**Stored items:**

☆ ☆ ☆ ☆

(* ===== verification/AvroParse.v ===== *)
(** Reading an Avro schema (schema/avro.rs, [AvroSchema::parse]): Java's checks,
    the defaults that are exchanged, and the texts that are stored. The Avro
    library's own parser is a parameter (class [AvroCrate]). *)
From S2P Require Import Prelude SortedVec RustStr Errors Json Float64 FloatText Model SchemaLayer Dump ProtoLex Avro AvroRender AvroJava.

Open Scope string_scope.
Open Scope nat_scope.
Open Scope list_scope.

(** * JSON pointers ([Value::pointer_mut]) *)

Definition unescape (seg : string) : string := replace_str "~0" "~" (replace_str "~1" "/" seg).
(** An index has no sign and no leading zero (one that is too large for [usize]
    is past the end of any array). *)
Definition parse_index (seg : string) : option nat :=
  if starts_with "+" seg || (starts_with "0" seg && negb (bool_decide (String.length seg = 1))) then None
  else let '(x, n, r) := take_digits 0 0 seg in
    match n, r with S _, "" => Some (Z.to_nat x) | _, _ => None end.
Fixpoint update_key (k : string) (f : Value → option Value) (m : Map) : option Map :=
  match m with
  | [] => None
  | (k', v) :: m => if decide (k = k') then v' ← f v; Some ((k', v') :: m) else cons (k', v) <$> update_key k f m
  end.
Definition update_nth (i : nat) (f : Value → option Value) (l : list Value) : option (list Value) :=
  x ← l !! i; x' ← f x; Some (<[i := x']> l).
Fixpoint update_path (path : list string) (f : Value → Value) (v : Value) : option Value :=
  match path with
  | [] => Some (f v)
  | seg :: path =>
      match v with
      | VObject m => VObject <$> update_key seg (update_path path f) m
      | VArray l => i ← parse_index seg; VArray <$> update_nth i (update_path path f) l
      | _ => None
      end
  end.
Definition pointer_path (ptr : string) : option (list string) :=
  match ptr with
  | "" => Some []
  | String c _ => if decide (c = "/"%char) then Some (unescape <$> drop 1 (split_char "/" ptr)) else None
  end.
(** The value with what a pointer leads to changed; itself, when it leads nowhere. *)
Definition pointer_update (ptr : string) (f : Value → Value) (v : Value) : Value :=
  default v (path ← pointer_path ptr; update_path path f v).
Definition pointer_set (ptr : string) (x : Value) (v : Value) : Value := pointer_update ptr (λ _, x) v.

(** * Namespaces the library refuses *)

Definition ident_start (ch : string) : bool := is_ascii_alphabetic ch || is_char "_" ch.
Definition ascii_alnum (ch : string) : bool := ascii_is is_ascii_alphanumeric ch.
Definition safe_segment (seg : string) : string :=
  if match chars seg with ch :: _ => ident_start ch | [] => false end && forallb (λ ch, ascii_alnum ch || is_char "_" ch) (chars seg)
  then seg else "_" +:+ String.concat "" ((λ ch, if ascii_alnum ch then ch else "_") <$> chars seg).
Definition safe_namespace (ns : string) : string := join "." (safe_segment <$> split_char "." ns).
(** A name: the part before its last dot. *)
Definition safe_name (s : string) : string :=
  match rsplit_once_char "." s with Some (ns, simple) => safe_namespace ns +:+ "." +:+ simple | None => s end.
Definition safe_attribute (named : bool) (k s : string) : string :=
  if decide (k = "namespace") then safe_namespace s
  else if named && bool_decide (k = "name") then safe_name s else s.
Fixpoint model_safe_namespaces (v : Value) : Value :=
  match v with
  | VObject o =>
      let named := match str_at "type" o with Some t => mem t NAMED_TYPES | None => false end in
      VObject ((λ e, match e with (k, x) =>
        (k, match x with VString s => VString (safe_name (safe_attribute named k s)) | x => model_safe_namespaces x end) end) <$> o)
  | VArray a => VArray (model_safe_namespaces <$> a)
  | VString s => VString (safe_name s)
  | v => v
  end.

(** * Parsing *)

Class AvroCrate `{!AvroNames} := {
  (** [Schema::parse]. *)
  crate_parse : Value → result string Schema;
  (** [Schema::parse_str_with_list]: the schema, and the others. *)
  crate_parse_with_list : string → list string → result string (Schema * list Schema);
  (** The end of the first value of a text that is not one JSON value. *)
  first_value_end : string → option nat;
}.

(** The struct [AvroSchema]. *)
Record ParsedAvro `{!AvroNames} := mkParsedAvro {
  pa_schema : AvroSchema;
  pa_canonical : string;
  pa_normalized : string;
  pa_normalize_error : option string;
}.
Arguments mkParsedAvro {_} _ _ _ _.

Section parse.
Context {text : JsonText} {tables : UnicodeTables} {avro_names : AvroNames} {crate : AvroCrate}.
Context (validate_defaults : bool) (fuel : nat).

Definition read_error (t e : string) : string :=
  match first_value_end t with
  | Some n =>
      let rest := trim (slice_from t n) in
      if decide (rest = "") then "Invalid JSON: " +:+ e else "dangling content after end of schema: " +:+ rest
  | None => "Invalid JSON: " +:+ e
  end.

Definition with_stand_ins (lenient : list (string * Value)) (v : Value) : Value :=
  foldl (λ v e, pointer_set e.1 e.2 v) v lenient.
Definition with_numbers (numbers : list (string * string)) (v : Value) : Value :=
  foldl (λ v e, pointer_set e.1 (VString (RAW_NUMBER +:+ e.2)) v) v numbers.

(** The parent of a default: everything before the last [/]. *)
Definition parent_pointer (ptr : string) : string := from_option fst "" (rsplit_once_char "/" ptr).
Definition drop_default (v : Value) : Value :=
  match v with VObject o => VObject (filter (λ e, e.1 ≠ "default") o) | v => v end.
(** One default of the normalized form, and the first error of them. *)
Definition normalize_one (acc : Value * option string) (e : string * Normalized) : Value * option string :=
  match e.2 with
  | Ok (Some v) => (pointer_set e.1 v acc.1, acc.2)
  | Ok None => (pointer_update (parent_pointer e.1) drop_default acc.1, acc.2)
  | Err err => (acc.1, match acc.2 with Some first => Some first | None => Some err end)
  end.

(** The references: the names they define and the texts the library gets. *)
Fixpoint parse_refs (refs : list ResolvedRef) (names : Table) : option (result string (list string * Table)) :=
  match refs with
  | [] => Some (Ok ([], names))
  | r :: refs =>
      match value_from_str (rr_schema r) with
      | Ok v =>
          p ← parse_value validate_defaults fuel names v;
          match p with
          | Err e => Some (Err e)
          | Ok (p, names) =>
              rest ← parse_refs refs names;
              Some (match rest with
                    | Ok (texts, names) => Ok (value_to_string (with_stand_ins (pd_lenient p) v) :: texts, names)
                    | Err e => Err e
                    end)
          end
      | Err _ =>
          rest ← parse_refs refs names;
          Some (match rest with Ok (texts, names) => Ok (rr_schema r :: texts, names) | Err e => Err e end)
      end
  end.

(** What is done with a schema that passed Java's checks. *)
Definition finish (v : Value) (refs : list ResolvedRef) (dep_texts : list string) (root : Parsed) : result string ParsedAvro :=
  let value := with_numbers (pd_numbers root) v in
  let model_value := model_safe_namespaces (with_stand_ins (pd_lenient root) v) in
  let '(normalized_value, normalize_error) := foldl normalize_one (value, None) (pd_normalized root) in
  let compact := value_to_string model_value in
  '(schema, schemata) ← (match refs with
    | [] => s ← crate_parse model_value; Ok (s, [])
    | _ => crate_parse_with_list compact dep_texts
    end);
  _ ← check_redefinitions value refs;
  Ok (mkParsedAvro (avro_of schema schemata) (java_to_string value refs) (java_render true normalized_value refs) normalize_error).

Definition parse_str (t : string) (refs : list ResolvedRef) : option (result string ParsedAvro) :=
  match value_from_str t with
  | Err e => Some (Err (read_error t e))
  | Ok v =>
      deps ← parse_refs refs ∅;
      match deps with
      | Err e => Some (Err e)
      | Ok (dep_texts, names) =>
          root ← parse_value validate_defaults fuel names v;
          Some ('(root, _) ← root; finish v refs dep_texts root)
      end
  end.
Definition avro_parse (t : string) (refs : list ResolvedRef) : option (result SchemaError ParsedAvro) :=
  map_err SchemaErr.parse <$> parse_str t refs.
End parse.
(* ===== verification/AvroTypes.v ===== *)
(** What Java's checks guarantee of a schema they accept: every type in the table
    is well formed and refers to types of the table only, types that were there
    stay as they are, and every pointer that is noted leads to the default of a
    field of the schema. *)
From S2P Require Import Prelude SortedVec RustStr Errors Json Model SchemaLayer Float64 Dump ProtoLex FloatText AvroRender AvroJava AvroParse AvroShown AvroStable.

Open Scope string_scope.
Open Scope nat_scope.
Open Scope list_scope.

(** * Successful runs of Java's schema checks (AvroJava): what a run that accepts a
    schema consists of, step by step. The other files about the parser argue by
    cases on these runs. *)

(** * Steps *)

Definition gives {A} (m : M A) (s : PState) (Q : A → PState → Prop) : Prop := ∀ a s', m s = Some (Ok (a, s')) → Q a s'.

Section rules.
Context {A B : Type}.
Implicit Types (m : M A) (s : PState).
Lemma gives_mono m s (Q R : A → PState → Prop) : (∀ a s', Q a s' → R a s') → gives m s Q → gives m s R.
Proof. intros H Hm a s' E. by apply H, Hm. Qed.
Lemma gives_self m s : gives m s (λ a s', m s = Some (Ok (a, s'))).
Proof. by intros a s' E. Qed.
Lemma gives_bind m (f : A → M B) s (Q : B → PState → Prop) : gives m s (λ a s', gives (f a) s' Q) → gives (m ≫= f) s Q.
Proof. intros Hm b s'. unfold mbind, M_bind. destruct (m s) as [[[a s1]|e]|] eqn:E; try done. by apply Hm. Qed.
Lemma gives_ret (a : A) s (Q : A → PState → Prop) : Q a s → gives (mret a) s Q.
Proof. by intros HQ ?? [= <- <-]. Qed.
Lemma gives_fails e s (Q : A → PState → Prop) : gives (fails e) s Q.
Proof. done. Qed.
Lemma gives_lift r s (Q : A → PState → Prop) : (∀ a, r = Ok a → Q a s) → gives (lift r) s Q.
Proof. intros H a s'. unfold lift. destruct r; [|done]. intros [= -> <-]. by apply H. Qed.
Lemma gives_ends o s (Q : A → PState → Prop) : (∀ a, o = Some a → Q a s) → gives (ends_in o) s Q.
Proof. intros H a s'. unfold ends_in. destruct o; [|done]. intros [= -> <-]. by apply H. Qed.
Lemma gives_at seg m s (Q : A → PState → Prop) :
  gives m (set_path (ps_path s ++ [seg]) s) (λ a s', Q a (set_path (removelast (ps_path s')) s')) → gives (at_seg seg m) s Q.
Proof. intros H a s'. unfold at_seg. destruct (m _) as [[[a' s1]|e]|] eqn:E; try done. intros [= -> <-]. by apply (H a s1). Qed.
End rules.
Lemma gives_state s (Q : PState → PState → Prop) : Q s s → gives state s Q.
Proof. by intros HQ ?? [= <- <-]. Qed.
Lemma gives_update f s (Q : () → PState → Prop) : Q () (f s) → gives (update f) s Q.
Proof. by intros HQ ?? [= <- <-]. Qed.
Lemma gives_guard b e s (Q : () → PState → Prop) : (b = true → Q () s) → gives (guard_that b e) s Q.
Proof. destruct b; [|done]. intros H. apply gives_ret. by apply H. Qed.
Lemma gives_when {X} (o : option X) f s (Q : () → PState → Prop) :
  (o = None → Q () s) → (∀ x, o = Some x → gives (f x) s Q) → gives (when_some o f) s Q.
Proof. destruct o as [x|]; intros H1 H2; [by apply H2|]. by apply gives_ret, H1. Qed.

Create HintDb runs.
#[export] Hint Resolve gives_fails : runs.
(** One step of a program. *)
Ltac run_step := first
  [ apply gives_bind | apply gives_state | apply gives_update | apply gives_fails
  | apply gives_lift; intros ? ? | apply gives_guard; intros ? | apply gives_ends; intros ? ? | apply gives_ret ].

(** A loop, element by element. *)
Inductive each_run {A B} (f : nat → A → M B) : nat → list A → PState → list B → PState → Prop :=
| each_nil i s : each_run f i [] s [] s
| each_cons i x l s y s1 ys s2 :
    f i x s = Some (Ok (y, s1)) → each_run f (S i) l s1 ys s2 → each_run f i (x :: l) s (y :: ys) s2.
Lemma gives_each {A B} (f : nat → A → M B) i l s : gives (each f i l) s (each_run f i l s).
Proof.
  revert i s. induction l as [|x l IH]; intros i s; [apply gives_ret; constructor|]. cbn [each].
  apply gives_bind. eapply gives_mono; [|apply gives_self]. intros y s1 Hy. apply gives_bind.
  eapply gives_mono; [|apply IH]. intros ys s2 Hys. apply gives_ret. by apply (each_cons f i x l s y s1 ys s2).
Qed.
(* ===== verification/AvroEnds.v ===== *)
(** When Java's schema checks end. The checks of a default walk through the type
    of its field and, in records, through the defaults of their fields; without
    objects among those defaults every walk ends. *)
From S2P Require Import Prelude SortedVec RustStr Errors Json Model SchemaLayer Avro Float64 Dump ProtoLex FloatText AvroRender AvroJava AvroParse AvroShown AvroStable AvroTypes AvroMeaning.

Open Scope string_scope.
Open Scope nat_scope.
Open Scope list_scope.

(** * Walks that end *)

(** With enough fuel, always the same answer. *)
Definition settles {A} (f : nat → option A) : Prop := ∃ n0 a, ∀ n, n0 ≤ n → f n = Some a.

Lemma settles_now {A} (f : nat → option A) (a : A) : (∀ n, f (S n) = Some a) → settles f.
Proof. intros H. exists 1, a. intros [|n] Hn; [lia|apply H]. Qed.
Lemma settles_step {A} (f g : nat → option A) : (∀ n, f (S n) = g n) → settles g → settles f.
Proof. intros H (n0 & a & Ha). exists (S n0), a. intros [|n] Hn; [lia|]. rewrite H. apply Ha. lia. Qed.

☆ ☆ ☆ ☆

**What to work on:** Reproduce the lines of the entries above from the one with "(o = None →" to the one with "[ apply gives_bind", both included, exactly and without any other line.

**Result of this exercise:**
  (o = None → Q () s) → (∀ x, o = Some x → gives (f x) s Q) → gives (when_some o f) s Q.
Proof. destruct o as [x|]; intros H1 H2; [by apply H2|]. by apply gives_ret, H1. Qed.

Create HintDb runs.
#[export] Hint Resolve gives_fails : runs.
(** One step of a program. *)
Ltac run_step := first
  [ apply gives_bind | apply gives_state | apply gives_update | apply gives_fails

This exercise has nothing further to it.